A tool that lets you bind a different model to each task gets the best of both: a small fast model for autocomplete, a larger one for harder rewrites.
The short version
Install Ollama, run ollama pull llama3.1, and connect a desktop assistant that calls localhost:11434 - that is a complete local AI setup, private and offline, with no subscription. Typilot ships the assistant half on macOS, Windows, and Linux with a 3-day free trial; the Ollama setup guide covers the details, and the security page documents exactly what stays on your machine.
Common questions.
How do I run a local LLM?+
Install Ollama (free, open source), download a model with a command like "ollama pull llama3.1", and connect a desktop app that calls Ollama at http://localhost:11434. The model then runs entirely on your own machine.
Is Ollama free?+
Yes. Ollama is free and open source, with no account or API key required. The models it runs are open-weight, and because everything runs locally there are no per-token or per-month fees.

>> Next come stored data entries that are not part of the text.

Definition set_i (v : Z) (t : terminal) : terminal :=
  Terminal (tty_offset t) (caps t) (ctrl t) v (no_lines t) (buf t).
Definition set_caps (v : Z) (t : terminal) : terminal :=
  Terminal (tty_offset t) v (ctrl t) (tty_i t) (no_lines t) (buf t).
Definition set_ctrl (v : Z) (t : terminal) : terminal :=
  Terminal (tty_offset t) (caps t) v (tty_i t) (no_lines t) (buf t).
Definition set_lines (v : Z) (t : terminal) : terminal :=
  Terminal (tty_offset t) (caps t) (ctrl t) (tty_i t) v (buf t).
Definition setoffset (v : Z) (t : terminal) : terminal :=
  Terminal v (caps t) (ctrl t) (tty_i t) (no_lines t) (buf t).

(** The first SLEEPING task becomes RUNNING. *)
Definition wake_process k : kernel A :=
  match List.find (fun i => bool_decide (t_state (task_of k i) = SLEEPING)) (seqZ 0 MAX) with
  | Some i => upd i (set_state RUNNING) k
  | None => k
  end.

(** Appending a char to the buffer: [*(buf+i) = v; i++]. *)
Definition buf_put (v : Z) (t : terminal) : res terminal :=
  t ← buf_set (tty_i t) v t; Ret (set_i (tty_i t + 1) t).

(** [b0] and [b1] are the results of the two reads of the keyboard port. *)
Definition write_terminal (b0 b1 : Z) k : res (kernel A) :=
  let c := if negb (b0 =? 0) then b1 else 0 in
  if 0 <? c then
    if 58 <? c then Ret k
    else if c =? 14 then
      if negb (tty_offset (tty k) =? tty_i (tty k)) then
        t ← buf_set (tty_i (tty k) - 1) 0 (tty k);
        Ret (set_con (backspace (con k)) (set_tty (set_i (tty_i t - 1) t) k))
      else Ret k
    else if c =? 28 then
      c ← kprintf 2 [10; 0] [] (con k);
      t ← buf_put 10 (set_lines (no_lines (tty k) + 1) (tty k));
      Ret (wake_process (set_con c (set_tty t k)))
    else if c =? 29 then
      let t := set_ctrl 1 (tty k) in
      ch ← code_map_at c (ctrl t);
      con' ← kprintf 2 (lit "%c") [AVal ch] (con k);
      t ← buf_put ch t;
      Ret (set_con con' (set_tty t k))
    else if (c =? 42) || (c =? 54) then Ret (set_tty (set_caps 1 (tty k)) k)
    else
      let t := if ctrl (tty k) =? 1 then set_caps 1 (set_ctrl 0 (tty k)) else tty k in
      key_pressed ← code_map_at c (caps t);
      let t := set_caps 0 t in
      con' ← kprintf 2 (lit "%c") [AVal key_pressed] (con k);
      t ← buf_put key_pressed t;
      Ret (set_con con' (set_tty t k))
  else Ret k.

(** The copying loop of [read_input] from index [i], [n] indices before the end:
    the chars stored to the user's buffer, and whether a newline was found. *)
Fixpoint read_loop (n : nat) (i : Z) (t : terminal) : list Z * bool * terminal :=
  match n with
  | O => ([], false, t)
  | S n' =>
      let ch := buf t @@ i in
      if ch =? 10 then ([], true, set_lines (no_lines t - 1) (setoffset (i + 1) t))
      else
        let t := Terminal (tty_offset t) (caps t) (ctrl t) (tty_i t) (no_lines t)
                   (<[i := 0]> (buf t)) in
        let '(cs, found, t) := read_loop n' (i + 1) t in
        (ch :: cs, found, t)
  end.

(** One turn of the loop: [Some] the line, or [None] after switching to another
    task (the call then goes on at [InRead] with the next turn). *)
Definition read_input k : res (option (list Z) * kernel A) :=
  if 0 <? no_lines (tty k) then
    let off := tty_offset (tty k) in
    let '(cs, found, t) := read_loop (Z.to_nat (BUF - off)) off (tty k) in
    let k := set_tty t k in
    if found then Ret (Some cs, upd (r k) (set_state RUNNING) k)
    else k ← yield InRead k; Ret (None, k)
  else
    k ← yield InRead (upd (r k) (set_state SLEEPING) k); Ret (None, k).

How much RAM do I need to run a local AI model?+
A 7B-8B model (Llama 3.1, Mistral) runs comfortably on 16 GB of RAM and is usable on 8 GB. Smaller models like Phi-3 Mini run on 8 GB laptops; larger models benefit from a GPU.
Can a local AI assistant work offline?+
Yes. Once the model is downloaded through Ollama, the assistant runs fully offline - no internet connection is needed for inference.